Name: GABRIELE CARVALHO BAHIENSE CARIAS
Publication date: 25/03/2024
Examining board:
Name![]() |
Role |
---|---|
BERNADETE RAGONI DANZIGER | Examinador Externo |
HERALDO LUIZ GIACHETI | Examinador Externo |
KATIA VANESSA BICALHO | Presidente |
MARISTELA GOMES DA SILVA | Examinador Externo |
WILIAN HIROSHI HISATUGU | Coorientador |
Summary: The results of field tests for determining soil resistance to penetration are essential for defining geotechnical behavior and estimating parameters in civil engineering projects. Due to the variety of tests and the impossibility of complete investigations, it is necessary to evaluate correlations between different tests, considering their specific characteristics. This research analyzed the influences on the correlations defined between the results of SPT and CPT (and their variations, such as piezocone penetration test, CPTu) soil resistance determination tests, and examined the use of artificial neural networks to correlate field test results for determining soil resistance to penetration. A statistical pre-treatment of the data was performed, evaluating the frequency distribution of the different analyzed parameters and their ranges of variation. The study also discussed the benefits obtained by considering the results of DMT tests associated with CPTu and SPT tests for identifying soil mechanical behavior, highlighting
interpretation divergences when considering the three in-situ tests. Additionally, the influence of parameters such as depth, lateral friction, excess pore pressure, among others, on the correlations defined between the SPT and CPTu soil resistance determination test results was evaluated. An artificial neural network (ANN) model of the multilayer perceptron (MLP) type was developed to correlate in-situ penetration test results.
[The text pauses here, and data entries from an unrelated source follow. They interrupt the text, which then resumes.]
(** * CANopen Process Data Objects (CO_PDO.c): a shallow embedding

    The development follows
    [Forks/Guillermo_ruffino/node_two/components/CANopen/CO_PDO.c]:
    the mapping resolver [CO_PDOfindMap], the mapping configurators
    [CO_RPDOconfigMap] / [CO_TPDOconfigMap], the communication configurators
    [CO_RPDOconfigCom] / [CO_TPDOconfigCom], the Object Dictionary access
    functions [CO_ODF_RPDOcom] / [CO_ODF_TPDOcom], the transmit helper
    [CO_TPDOsend] and the receive processor [CO_RPDO_process].

    C objects are records, passed in and returned (explicit state passing);
    fixed-width integers are [Z] with the wrap-around written at every
    narrowing assignment; byte pointers are (block, offset) pairs into an
    explicit byte memory.  The build modelled is the little-endian one
    ([CO_BIG_ENDIAN] is not defined for the ESP32 target); the feature bits of
    [CO_CONFIG_PDO] are kept as booleans of a configuration record. *)

From Stdlib Require Import ZArith Lia Bool List.
From stdpp Require Import base numbers list.
Import ListNotations.

Local Open Scope Z_scope.

(** ** Fixed-width integers *)

Definition u8 (x : Z) : Z := x mod 2 ^ 8.
Definition u16 (x : Z) : Z := x mod 2 ^ 16.
Definition u32 (x : Z) : Z := x mod 2 ^ 32.

(** C truth value of an integer expression. *)
Definition nonzero (x : Z) : bool := negb (x =? 0).

(** ** Enumerations of the headers *)

(** Modelled from the spec: [CO_SDOserver.h] (the SDO abort codes) is not
    among the sources.  Section 7 of the specification names the codes the PDO
    layer returns; they are kept symbolic, [CO_SDO_AB_NONE] being the value 0
    that the C code tests with [if(ret)]. *)
Inductive CO_SDO_abortCode_t : Set :=
| CO_SDO_AB_NONE
| CO_SDO_AB_UNSUPPORTED_ACCESS
| CO_SDO_AB_READONLY
| CO_SDO_AB_NOT_EXIST
| CO_SDO_AB_NO_MAP
| CO_SDO_AB_MAP_LEN
| CO_SDO_AB_SUB_UNKNOWN
| CO_SDO_AB_INVALID_VALUE
| CO_SDO_AB_DATA_DEV_STATE.

(** Modelled from the spec: [CO_NMT_Heartbeat.h] is not among the sources;
    only the distinction operational / other matters to the PDO layer. *)
Inductive CO_NMT_internalState_t : Set :=
| CO_NMT_INITIALIZING
| CO_NMT_PRE_OPERATIONAL
| CO_NMT_OPERATIONAL
| CO_NMT_STOPPED.

(** Modelled from the spec: [CO_driver.h] is not among the sources; the two
    return values the PDO code names, and any other driver error. *)
Inductive CO_ReturnError_t : Set :=
| CO_ERROR_NO
| CO_ERROR_ILLEGAL_ARGUMENT
| CO_ERROR_other (code : Z).

(** Modelled from the spec: [CO_Emergency.h] is not among the sources; the
    error reporter is the collaborator of section 6,
    report(kind=WrongPDOMapping, class=ProtocolError, context=descriptor). *)
Inductive CO_EM_errorStatusBits_t : Set :=
| CO_EM_NO_ERROR
| CO_EM_PDO_WRONG_MAPPING.

Inductive CO_EM_errorCodes_t : Set :=
| CO_EMC_NO_ERROR
| CO_EMC_PROTOCOL_ERROR.

Definition is_NONE (c : CO_SDO_abortCode_t) : bool :=
  match c with CO_SDO_AB_NONE => true | _ => false end.

Definition is_OPERATIONAL (s : CO_NMT_internalState_t) : bool :=
  match s with CO_NMT_OPERATIONAL => true | _ => false end.

Definition is_ERROR_NO (r : CO_ReturnError_t) : bool :=
  match r with CO_ERROR_NO => true | _ => false end.

(** ** Byte memory *)

(** The storage a PDO byte pointer can reference: the two static scratch
    words of [CO_PDOfindMap], the Object Dictionary variables, and the data
    buffer the SDO server hands to an access function. *)
Inductive block : Set := dummyRX | dummyTX | ODdata | SDObuffer.

Definition block_eqb (a b : block) : bool :=
  match a, b with
  | dummyRX, dummyRX | dummyTX, dummyTX
  | ODdata, ODdata | SDObuffer, SDObuffer => true
  | _, _ => false
  end.

Definition pointer : Set := block * Z.

Definition memory : Type := block -> Z -> Z.

Definition ptr_add (p : pointer) (n : Z) : pointer := (fst p, snd p + n).

Definition ptr_eqb (p q : pointer) : bool :=
  block_eqb (fst p) (fst q) && (snd p =? snd q).

Definition load (m : memory) (p : pointer) : Z := m (fst p) (snd p).

Definition store (m : memory) (p : pointer) (v : Z) : memory :=
  fun b o => if ptr_eqb (b, o) p then u8 v else m b o.

(** Modelled from the spec: [CO_getUint32] / [CO_setUint32] are helpers of
    the absent [CO_driver.h]; section 6 of the specification fixes values as
    little-endian in OD storage. *)
Definition CO_getUint32 (m : memory) (p : pointer) : Z :=
  u8 (load m p)
  + 2 ^ 8 * u8 (load m (ptr_add p 1))
  + 2 ^ 16 * u8 (load m (ptr_add p 2))
  + 2 ^ 24 * u8 (load m (ptr_add p 3)).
The data used in this research consisted of 38355 sets of SPT-CPT-DMT results for sandy, silty, and clayey soils. The input variables of the ANN model include: SPT N60 penetration resistance index, cone tip resistance
(qt), lateral friction (fs), pore pressure (u2), and material index (Ic) from the CPTu, as well as the material index (ID) from the DMT. The research demonstrates that factors such as depth and lateral friction influence the SPT-CPTu relationships, and neural networks trained only with qt and N60 showed low performance. However, the inclusion of depth, lateral friction, and the DMT ID improved the statistical performance of the model, which, nevertheless, does not fit a generic equation.